Print the data below exactly, but only the lines from the one containing "Proof. unfold previous_states, demo_kept." down to the one containing "- apply Forall_singleton.", inclusive.

----- PROVIDED RECORDS -----

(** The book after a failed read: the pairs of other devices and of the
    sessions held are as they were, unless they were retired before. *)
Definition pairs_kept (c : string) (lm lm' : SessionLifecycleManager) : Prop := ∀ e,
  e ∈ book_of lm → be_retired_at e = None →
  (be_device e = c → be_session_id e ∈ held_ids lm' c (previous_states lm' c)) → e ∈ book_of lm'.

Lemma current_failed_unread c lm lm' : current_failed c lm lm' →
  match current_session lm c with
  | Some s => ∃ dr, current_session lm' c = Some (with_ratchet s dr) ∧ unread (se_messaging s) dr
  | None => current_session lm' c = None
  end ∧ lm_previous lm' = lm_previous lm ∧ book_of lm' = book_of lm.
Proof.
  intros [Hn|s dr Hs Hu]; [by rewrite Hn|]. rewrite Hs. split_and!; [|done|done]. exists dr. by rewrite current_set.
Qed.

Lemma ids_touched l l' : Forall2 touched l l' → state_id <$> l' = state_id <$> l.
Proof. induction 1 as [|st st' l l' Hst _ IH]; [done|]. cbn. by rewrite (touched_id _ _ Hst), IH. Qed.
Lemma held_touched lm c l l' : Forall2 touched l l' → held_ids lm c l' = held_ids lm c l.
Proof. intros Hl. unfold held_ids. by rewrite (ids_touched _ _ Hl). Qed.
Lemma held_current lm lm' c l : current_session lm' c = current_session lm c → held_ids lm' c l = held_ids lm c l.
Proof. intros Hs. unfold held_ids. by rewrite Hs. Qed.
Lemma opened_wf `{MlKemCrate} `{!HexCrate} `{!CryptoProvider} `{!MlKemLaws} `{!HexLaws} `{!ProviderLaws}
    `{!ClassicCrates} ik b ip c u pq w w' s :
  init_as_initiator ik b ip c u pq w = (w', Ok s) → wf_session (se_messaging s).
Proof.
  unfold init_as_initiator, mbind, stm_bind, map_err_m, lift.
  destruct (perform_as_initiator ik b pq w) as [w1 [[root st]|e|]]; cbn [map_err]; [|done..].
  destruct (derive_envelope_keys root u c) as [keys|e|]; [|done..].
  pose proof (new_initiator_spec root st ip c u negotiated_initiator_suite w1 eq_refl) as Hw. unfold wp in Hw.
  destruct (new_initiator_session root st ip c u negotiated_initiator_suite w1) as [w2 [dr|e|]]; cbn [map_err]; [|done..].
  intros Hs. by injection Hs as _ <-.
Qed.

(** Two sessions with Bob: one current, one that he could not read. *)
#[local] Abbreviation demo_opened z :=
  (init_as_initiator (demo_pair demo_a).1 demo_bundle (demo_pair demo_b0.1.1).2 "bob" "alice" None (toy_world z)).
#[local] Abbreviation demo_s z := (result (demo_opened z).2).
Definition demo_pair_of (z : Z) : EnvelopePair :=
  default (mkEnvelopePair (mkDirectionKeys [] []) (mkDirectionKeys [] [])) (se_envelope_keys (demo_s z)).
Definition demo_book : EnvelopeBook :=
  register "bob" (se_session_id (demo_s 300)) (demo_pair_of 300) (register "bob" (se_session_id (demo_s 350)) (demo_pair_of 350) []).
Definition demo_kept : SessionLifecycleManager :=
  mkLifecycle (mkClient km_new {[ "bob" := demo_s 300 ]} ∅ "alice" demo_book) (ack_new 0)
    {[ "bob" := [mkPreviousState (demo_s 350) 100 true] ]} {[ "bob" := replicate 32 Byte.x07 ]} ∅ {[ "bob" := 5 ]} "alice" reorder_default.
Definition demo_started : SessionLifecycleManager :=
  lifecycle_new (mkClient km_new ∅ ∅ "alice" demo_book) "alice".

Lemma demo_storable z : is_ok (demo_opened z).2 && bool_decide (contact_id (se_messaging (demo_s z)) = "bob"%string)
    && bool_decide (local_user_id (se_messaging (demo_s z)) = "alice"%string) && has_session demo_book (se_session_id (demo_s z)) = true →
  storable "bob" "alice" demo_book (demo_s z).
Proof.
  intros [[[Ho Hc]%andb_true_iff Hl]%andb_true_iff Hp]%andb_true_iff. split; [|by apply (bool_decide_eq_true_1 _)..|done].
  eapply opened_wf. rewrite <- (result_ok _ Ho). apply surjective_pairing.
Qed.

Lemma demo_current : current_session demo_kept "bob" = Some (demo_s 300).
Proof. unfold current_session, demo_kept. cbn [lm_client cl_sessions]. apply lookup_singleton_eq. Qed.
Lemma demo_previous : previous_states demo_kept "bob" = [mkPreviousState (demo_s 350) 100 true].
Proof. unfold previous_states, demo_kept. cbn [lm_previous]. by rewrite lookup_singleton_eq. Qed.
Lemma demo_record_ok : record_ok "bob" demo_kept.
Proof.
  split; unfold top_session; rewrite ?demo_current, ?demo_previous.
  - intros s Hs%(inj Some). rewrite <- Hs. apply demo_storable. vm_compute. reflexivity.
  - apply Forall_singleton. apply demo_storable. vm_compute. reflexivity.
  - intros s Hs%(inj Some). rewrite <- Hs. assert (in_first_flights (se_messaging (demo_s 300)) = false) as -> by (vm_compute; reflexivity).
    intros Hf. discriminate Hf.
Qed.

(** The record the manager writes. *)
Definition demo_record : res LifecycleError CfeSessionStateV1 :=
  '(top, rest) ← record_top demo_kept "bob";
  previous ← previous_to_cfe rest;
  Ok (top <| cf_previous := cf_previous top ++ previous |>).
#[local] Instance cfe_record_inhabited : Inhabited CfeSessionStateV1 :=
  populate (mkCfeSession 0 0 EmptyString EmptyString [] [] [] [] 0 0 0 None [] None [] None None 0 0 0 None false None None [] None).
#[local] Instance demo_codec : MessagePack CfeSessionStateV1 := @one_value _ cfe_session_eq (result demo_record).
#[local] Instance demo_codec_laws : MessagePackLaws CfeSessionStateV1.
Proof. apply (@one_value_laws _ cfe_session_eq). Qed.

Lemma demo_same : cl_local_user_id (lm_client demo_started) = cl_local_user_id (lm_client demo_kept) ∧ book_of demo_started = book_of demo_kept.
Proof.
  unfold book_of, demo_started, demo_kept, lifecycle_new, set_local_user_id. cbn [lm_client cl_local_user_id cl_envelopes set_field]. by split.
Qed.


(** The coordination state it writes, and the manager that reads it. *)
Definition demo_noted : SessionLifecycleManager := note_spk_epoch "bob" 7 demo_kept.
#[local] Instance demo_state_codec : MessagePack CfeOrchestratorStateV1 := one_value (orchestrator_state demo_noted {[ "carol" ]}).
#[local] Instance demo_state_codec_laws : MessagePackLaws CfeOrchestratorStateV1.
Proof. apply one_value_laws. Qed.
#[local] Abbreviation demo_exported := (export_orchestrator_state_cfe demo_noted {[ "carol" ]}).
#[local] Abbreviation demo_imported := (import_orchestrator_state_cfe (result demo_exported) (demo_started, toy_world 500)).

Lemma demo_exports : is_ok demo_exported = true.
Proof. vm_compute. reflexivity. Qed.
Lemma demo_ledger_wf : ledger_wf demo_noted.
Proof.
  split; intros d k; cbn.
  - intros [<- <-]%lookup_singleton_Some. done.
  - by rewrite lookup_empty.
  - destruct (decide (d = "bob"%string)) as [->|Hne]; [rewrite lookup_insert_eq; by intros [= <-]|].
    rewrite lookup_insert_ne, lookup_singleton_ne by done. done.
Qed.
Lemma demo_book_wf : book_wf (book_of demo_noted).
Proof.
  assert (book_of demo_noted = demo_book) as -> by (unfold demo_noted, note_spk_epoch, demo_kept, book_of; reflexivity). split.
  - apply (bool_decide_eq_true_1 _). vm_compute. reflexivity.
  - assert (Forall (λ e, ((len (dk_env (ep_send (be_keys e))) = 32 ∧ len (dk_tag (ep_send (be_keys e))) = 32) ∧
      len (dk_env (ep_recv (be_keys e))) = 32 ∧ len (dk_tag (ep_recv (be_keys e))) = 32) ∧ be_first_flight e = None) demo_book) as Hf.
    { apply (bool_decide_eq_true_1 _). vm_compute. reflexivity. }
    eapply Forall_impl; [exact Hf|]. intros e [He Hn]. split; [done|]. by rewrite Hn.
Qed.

-----

RESPONSE BELOW —
Proof. unfold previous_states, demo_kept. cbn [lm_previous]. by rewrite lookup_singleton_eq. Qed.
Lemma demo_record_ok : record_ok "bob" demo_kept.
Proof.
  split; unfold top_session; rewrite ?demo_current, ?demo_previous.
  - intros s Hs%(inj Some). rewrite <- Hs. apply demo_storable. vm_compute. reflexivity.
  - apply Forall_singleton. apply demo_storable. vm_compute. reflexivity.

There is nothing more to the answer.